United to end AIDS 

The 2026 United Nations General Assembly High-Level Meeting on HIV/AIDS (HLM) will take place in New York from 22-23 June under the theme United to end AIDS. It will include plenary sessions, a general debate, thematic panels and side events. The opening session will feature interventions by the United Nations Secretary-General, the President of the General Assembly, the UNAIDS Executive Director, a person living with HIV and other relevant voices.

A key part of the process supporting the HLM is the Multistakeholder Hearing (MSH), organized by the President of the General Assembly with support from a Multistakeholder Task Force (MSTF) facilitated by UNAIDS. The MSTFcomprising civil society, private sector, and community representatives, including people living with HIV—helps shape the priorities of, and ensures inclusive participation in, the development of the Political Declaration.

The HLM culminates in the adoption of a new Political Declaration that includes updated global targets and a framework for sustaining the response for years to come.

Each HLM is a critical moment for countries to renew their political commitment to ending AIDS as a public health threat by 2030, to ensure the HIV response remains visible and well-resourced and to reinforce the UN’s unique and essential leadership role in the global response to AIDS. 

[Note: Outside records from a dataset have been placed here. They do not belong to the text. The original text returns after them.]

Lemma git_config_kept_witness :
  spawned (setGitConfigIfMissing "core.editor" "nvim" stocked)
    = spawned stocked ++ [["git"; "config"; "--global"; "--get"; "core.editor"]] ∧
  console (setGitConfigIfMissing "core.editor" "nvim" stocked)
    = console stocked ++
      [SKIP ("git " +:+ "core.editor" +:+ " already set to '" +:+
             (runCmd "git" ["config"; "--global"; "--get"; "core.editor"] stocked).1.1 +:+ "'")] ∧
  failures (setGitConfigIfMissing "core.editor" "nvim" stocked) = failures stocked.
Proof.
  apply (git_config_kept "core.editor" "nvim" stocked). vm_compute. discriminate.
Defined.

(** X9. The command that writes a Git setting is not checked: when the
    setting has no value and [git config --global key value] fails,
    [setGitConfigIfMissing] still reports the setting as set and adds
    nothing to the failure log. *)
Theorem git_config_write_unchecked (key value e : string) (w : World) :
  (runCmd "git" ["config"; "--global"; "--get"; key] w).1.1 = EmptyString →
  (runCmd "git" ["config"; "--global"; key; value]
     (runCmd "git" ["config"; "--global"; "--get"; key] w).2).1.2 = Some e →
  spawned (setGitConfigIfMissing key value w)
    = spawned w ++ [["git"; "config"; "--global"; "--get"; key];
                    ["git"; "config"; "--global"; key; value]] ∧
  console (setGitConfigIfMissing key value w)
    = console w ++ [OK ("git " +:+ key +:+ " set to '" +:+ value +:+ "'")] ∧
  failures (setGitConfigIfMissing key value w) = failures w.
Proof.
  intros H _. unfold setGitConfigIfMissing.
  destruct (runCmd "git" _ w) as [[current e0] w1] eqn:E. cbn [fst] in *.
  rewrite H. unfold runCmd, spawn in *. injection E as _ _ <-.
  cbn -[String.append]. by rewrite <- app_assoc.
Qed.
Lemma null_check_issues_have_lines : forall lines,
  count_findings (null_check_issues lines) = [].
Proof.
  intros lines. unfold null_check_issues, count_findings.
  generalize (enumerate lines) as numbered.
  induction numbered as [|[i l] numbered IH]; [reflexivity|].
  cbn [flat_map]. rewrite filter_app, IH, app_nil_r.
  destruct (has_alloc_call l && str_in [ch "="] l); [|reflexivity].
  destruct (null_check_found lines i); reflexivity.
Qed.

(** What the pass compares: the number of lines with an allocation call
    and the number of lines with a call of [free]. *)
Lemma memory_pass_counts_lines : forall content file_path,
  let lines := split_on nl content in
  let mallocs := length (filter has_alloc_call lines) in
  let frees := length (filter (str_in (u "free(")) lines) in
  count_findings (_check_memory_patterns content file_path) =
  if frees <? mallocs then [count_mismatch_issue mallocs frees] else [].
Proof.
  intros content file_path lines mallocs frees.
  unfold _check_memory_patterns. fold lines.
  pose proof (collect_lines_lengths lines 0 [] []) as H.
  unfold enumerate.
  destruct (collect_lines (enumerate_from 0 lines) [] []) as [ml fl].
  destruct H as [Hm Hf]. simpl in Hm, Hf. rewrite Hm, Hf.
  fold mallocs frees.
  unfold count_findings. rewrite filter_app.
  fold (count_findings (null_check_issues lines)).
  rewrite null_check_issues_have_lines, app_nil_r.
  destruct (frees <? mallocs); reflexivity.
Qed.

(** C4.  Two allocation calls on one line and one call of [free]: the pass
    counts one line against one line and has no finding on the counts. *)
Theorem two_allocations_on_one_line :
  allocation_calls two_calls_one_line = 2 /\
  free_calls two_calls_one_line = 1 /\
  count_findings (_check_memory_patterns two_calls_one_line (u "leak.c")) = [] /\
  map line (_check_memory_patterns two_calls_one_line (u "leak.c")) = [Some 1].
Proof. vm_compute. auto. Qed.
(** The two branches of [is_rate_limited] on the cleaned list. *)
Lemma is_rate_limited_unfold (self : RateLimiter) (client_ip : string) (now : Q) :
  let l := List.filter (fun req_time => Qltb (now - req_time) 60)
                       (default [] (requests self !! client_ip)) in
  is_rate_limited self client_ip now
  = if Z.of_nat (length l) >=? requests_per_minute self then
      (let* oldest_request := min l in
       Ok (true, int (60 - (now - oldest_request))),
       set_requests client_ip l self)
    else
      (Ok (false, 0),
       set_requests client_ip (l ++ [now]) (set_requests client_ip l self)).
Proof.
  unfold is_rate_limited.
  destruct (requests self !! client_ip) as [l0|]; simpl;
    by rewrite lookup_insert_eq.
Qed.

Lemma in_order_cons (x : Q) (r : list Q) :
  in_order (x :: r) = true -> Forall (fun t => (x <= t)%Q) r /\ in_order r = true.
Proof.
  revert x. induction r as [|y r IH]; intros x Hord; [by split |].
  change (Qle_bool x y && in_order (y :: r) = true) in Hord.
  apply andb_true_iff in Hord as [Hxy Hord]. apply Qle_bool_iff in Hxy.
  destruct (IH y Hord) as [Hy _]. split; [| done].
  constructor; [done |].
  eapply Forall_impl; [exact Hy |]. intros t Ht. simpl. by apply Qle_trans with y.
Qed.

Lemma within_a_minute_bounds (first_time : Q) (times : list Q) :
  within_a_minute (first_time :: times) = true ->
  Forall (fun t => (first_time <= t)%Q /\ (t - first_time < 60)%Q) (first_time :: times).
Proof.
  unfold within_a_minute. intros Hw. apply andb_true_iff in Hw as [Hord Hall].
  apply in_order_cons in Hord as [Hge _].
  rewrite forallb_forall in Hall. rewrite Forall_forall.
  intros t Ht. split.
  - apply elem_of_cons in Ht as [-> | Ht]; [apply Qle_refl |].
    rewrite Forall_forall in Hge. by apply Hge.
  - apply Qltb_true. apply Hall. by apply list_elem_of_In.
Qed.

Lemma is_from_true (client_ip : string) (request : Request) :
  is_from client_ip request = true <-> from_client client_ip request.
Proof.
  unfold is_from, from_client.
  rewrite andb_true_iff, negb_true_iff, String.eqb_eq. done.
Qed.
(** X4: when reading the clock raises, [save] goes on under the name
    [UnknownTime] if the exception derives from [Exception]: it says so on
    the console, writes the record [db_sv_UnknownTime.pkl] and points the
    pointer file to it, where both files can be opened.  Any other exception
    leaves [save] at once: no file is opened or changed, yet the value to
    save is already resident. *)
Theorem save_names_record_UnknownTime database self w l e :
  (if is_None database then _database self else database) = PyRef l →
  clock w (ticks w) = Raise e →
  (is_Exception e = true →
   ∀ o bytes kr kp, heap w !! l = Some o → pickle_dumps (Some o) = Some bytes →
     locate w Writing (save_file_of self "UnknownTime") = Ok kr →
     locate (set_files (<[kr := bytes]> (files w)) w) Writing
            (exact_most_recent_save_file self) = Ok kp →
     save database (self, w)
     = (Ok tt,
        (set_database (PyRef l) self,
         saved_world w (exact_most_recent_save_file self) kp
                     (save_file_of self "UnknownTime") kr bytes
                     ["Failed to obtain formatted date and time!"])))
  ∧ (is_Exception e = false →
     ∃ s1, save database (self, w) = (Raise e, s1)
           ∧ _database s1.1 = PyRef l
           ∧ files s1.2 = files w ∧ io_log s1.2 = io_log w).
Proof.
  intros Hdb Hclock. split.
  - intros He o bytes kr kp Hl Hdump Hkr Hkp.
    apply (save_writes self w database l o bytes); try done.
    unfold stamp_in. by rewrite Hclock, He.
  - intros He. eexists. split; [by apply save_interrupted|done].
Qed.

(** X5: [save(v)] is not all or nothing.  When [v] cannot be pickled it
    raises the exception of [pickle.dump] after [v] has become the resident
    value and after the record file was opened for writing: the file is
    there and holds what [pickle.dump] had written by then, and every other
    file, the pointer file included, is as it was. *)
Theorem save_unpicklable_is_not_atomic self w l stamp out kr :
  cannot_pickle (heap w) l →
  stamp_in w = Some (stamp, out) →
  locate w Writing (save_file_of self stamp) = Ok kr →
  ∃ s1,
    save (PyRef l) (self, w) = (Raise (pickling_refusal (heap w) l), s1)
    ∧ _database s1.1 = PyRef l
    ∧ files s1.2 !! kr = Some (partial_pickle (heap w) l)
    ∧ (∀ q, q ≠ kr → files s1.2 !! q = files w !! q).
Proof.
  intros Hpickle Hstamp Hkr. eexists. split.
  - by apply (save_cannot_pickle (PyRef l) self w l stamp out kr).
  - cbn. split; [done|]. split; [apply lookup_insert_eq|].
    intros q Hq. by rewrite lookup_insert_ne.
Qed.

(** X6: a value given to [save] becomes the resident value, whether the
    call then succeeds or raises; [save()] without a value keeps the
    resident value.  After a [save(v)] that returned, [expose] answers [v],
    the same object, and leaves the state alone. *)
Theorem save_makes_argument_resident self w :
  (∀ l, _database (save (PyRef l) (self, w)).2.1 = PyRef l)
  ∧ _database (save PyNone (self, w)).2.1 = _database self
  ∧ (∀ l s1, save (PyRef l) (self, w) = (Ok tt, s1) →
       expose s1 = (Ok (PyRef l), s1)).
Proof.
  assert (∀ l, _database (save (PyRef l) (self, w)).2.1 = PyRef l) as Hgiven.
  { intros l. rewrite save_cases. cbn. by repeat case_match. }
  split; [exact Hgiven|split].
  - rewrite save_cases. cbn.
    destruct (_database self) as [|l] eqn:Hdb; [done|]. by repeat case_match.
  - intros l [self1 w1] Hsave.
    specialize (Hgiven l). rewrite Hsave in Hgiven. cbn in Hgiven.
    rewrite expose_resident by (by rewrite Hgiven). by rewrite Hgiven.
Qed.

(** ** Further properties of the two scopes *)

(** X7: with no resident value and a pointer file that names a record which
    is not there ([open] on it raises [FileNotFoundError]), both scopes
    raise [NoDatabaseError], not the [RuntimeError] of [load]: the [save()]
    of the [finally] block runs after the failed entry and its exception
    replaces the first.  The body does not run and no file is written. *)
Theorem scopes_mask_missing_record (body : pyval → M unit) self w text :
  _database self = PyNone →
  read_file w (exact_most_recent_save_file self) = Ok text →
  only_whitespace (readline text) = false →
  missing w (strip (readline text)) →
  let s1 := (self, logged [OpenRead (strip (readline text));
                           OpenRead (exact_most_recent_save_file self)] w) in
  with_ load_then_save body (self, w) = (Raise NoDatabaseError, s1)
  ∧ with_ expose_or_load_then_save body (self, w) = (Raise NoDatabaseError, s1).
Proof.
  intros Hdb Hp Hws Hrec s1.
  pose proof (load_missing_record _ _ _ Hp Hws Hrec) as Hload. split.
  - rewrite (with_load_then_save_failed _ _ _ _ Hload).
    by rewrite save_nothing_resident.
  - rewrite <- expose_or_load_nothing_resident in Hload by done.
    rewrite (with_expose_or_load_then_save_failed _ _ _ _ Hload). cbn -[save].
    by rewrite save_nothing_resident.
Qed.

(** X8: when the store holds a value and the pointer file names a record
    which is not there, the load-then-save scope raises the [RuntimeError]
    of [load] without running the body, and on its way out saves the
    resident value: where the record file and the pointer file can be
    opened, a new record is written and the pointer file names it from then
    on. *)
Theorem load_then_save_saves_after_failed_entry (body : pyval → M unit)
    self w text l o bytes stamp out kr kp :
  _database self = PyRef l →
  heap w !! l = Some o →
  pickle_dumps (Some o) = Some bytes →
  stamp_in w = Some (stamp, out) →
  read_file w (exact_most_recent_save_file self) = Ok text →
  only_whitespace (readline text) = false →
  missing w (strip (readline text)) →
  locate w Writing (save_file_of self stamp) = Ok kr →
  locate (set_files (<[kr := bytes]> (files w)) w) Writing
         (exact_most_recent_save_file self) = Ok kp →
  ∃ msg,
    with_ load_then_save body (self, w)
    = (Raise (RuntimeError msg),
       (self,
        saved_world (logged [OpenRead (strip (readline text));
                             OpenRead (exact_most_recent_save_file self)] w)
                    (exact_most_recent_save_file self) kp
                    (save_file_of self stamp) kr bytes out)).
Proof.
  intros Hdb Hl Hdump Hstamp Hp Hws Hrec Hkr Hkp. eexists.
  rewrite (with_load_then_save_failed _ _ _ _ (load_missing_record _ _ _ Hp Hws Hrec)).
  rewrite (save_writes self _ PyNone l o bytes stamp out kr kp); try done.
  by rewrite set_database_same.
Qed.

(** X9: the expose-or-load-then-save scope on a store that holds a value
    reads nothing from disk: the body gets the resident object, and what
    the body changed in place is what the exit saves, where the record file
    and the pointer file can be opened. *)
Theorem expose_or_load_then_save_saves_resident_value self w l o
    (f : obj → obj) bytes stamp out kr kp :
  _database self = PyRef l →
  heap w !! l = Some o →
  pickle_dumps (Some (f o)) = Some bytes →
  stamp_in w = Some (stamp, out) →
  locate w Writing (save_file_of self stamp) = Ok kr →
  locate (set_files (<[kr := bytes]> (files w)) w) Writing
         (exact_most_recent_save_file self) = Ok kp →
  with_ expose_or_load_then_save (update_in_place f) (self, w)
  = (Ok tt,
     (self,
      saved_world (set_heap (<[l := f o]> (heap w)) w)
                  (exact_most_recent_save_file self) kp
                  (save_file_of self stamp) kr bytes out)).
Proof.
  intros Hdb Hl Hdump Hstamp Hkr Hkp.
  assert (expose_or_load (self, w) = (Ok (PyRef l), (self, w))) as Hentry.
  { rewrite expose_or_load_resident by (by rewrite Hdb). by rewrite Hdb. }
  rewrite (with_expose_or_load_then_save_entered _ _ _ _ Hentry).
  cbn [fst snd]. rewrite Hdb. unfold update_in_place, modify_world.
  cbn [fst snd]. rewrite (alter_known f _ l o) by done.
  rewrite (save_writes self _ PyNone l (f o) bytes stamp out kr kp); try done.
  - by rewrite set_database_same.
  - cbn. by rewrite lookup_insert_eq.
Qed.

(** X10: on a cold start with a factory that returns [None], the
    load-then-save scope hands [None] to the body, and when the body
    leaves the store without a value the scope ends in [NoDatabaseError],
    even after a body that returned normally; nothing is saved. *)
Theorem load_then_save_with_none_factory (body : pyval → M unit)
    self w w2 rb s2 :
  no_prior_database self w →
  database_creator self (before_creator self w) = (Ok PyNone, w2) →
  body PyNone (set_database PyNone self, w2) = (rb, s2) →
  _database s2.1 = PyNone →
  with_ load_then_save body (self, w) = (Raise NoDatabaseError, s2).
Proof.
  intros Hcold Hmk Hbody Hdb.
  assert (load (self, w) = (Ok PyNone, (set_database PyNone self, w2))) as Hload
    by (by rewrite load_no_prior_database, Hmk).
  rewrite (with_load_then_save_entered _ _ _ _ Hload). cbn [fst snd].
  change (_database (set_database PyNone self)) with PyNone. rewrite Hbody.
  destruct s2 as [self2 w2']. by rewrite save_nothing_resident.
Qed.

The 2026 HLM is particularly significant given the shifts in the global political context - including intensified pressures on multilateralism, an evolving donor landscape and game-changing, new opportunities in HIV prevention and treatment.

Ending AIDS is achievable. The world has the science, medicines and resources. What determines ultimate success is the continued ability to ensure global accountability, shared targets, trusted data and collective review of progress against HIV.

Today, UNAIDS is the UN platform that delivers that accountability.

The 2026 High-Level Meeting on HIV/AIDS represents a decisive political moment. Important gains have been made, but progress is uneven and increasingly under threat.

Failure to sustain momentum risks reversing progress, which would cost millions of lives and significantly increase future costs for the HIV response.

At a time of growing global uncertainty, the 2026 HLM is essential for reaffirming the world’s collective commitment to ending AIDS as a public health threat by 2030.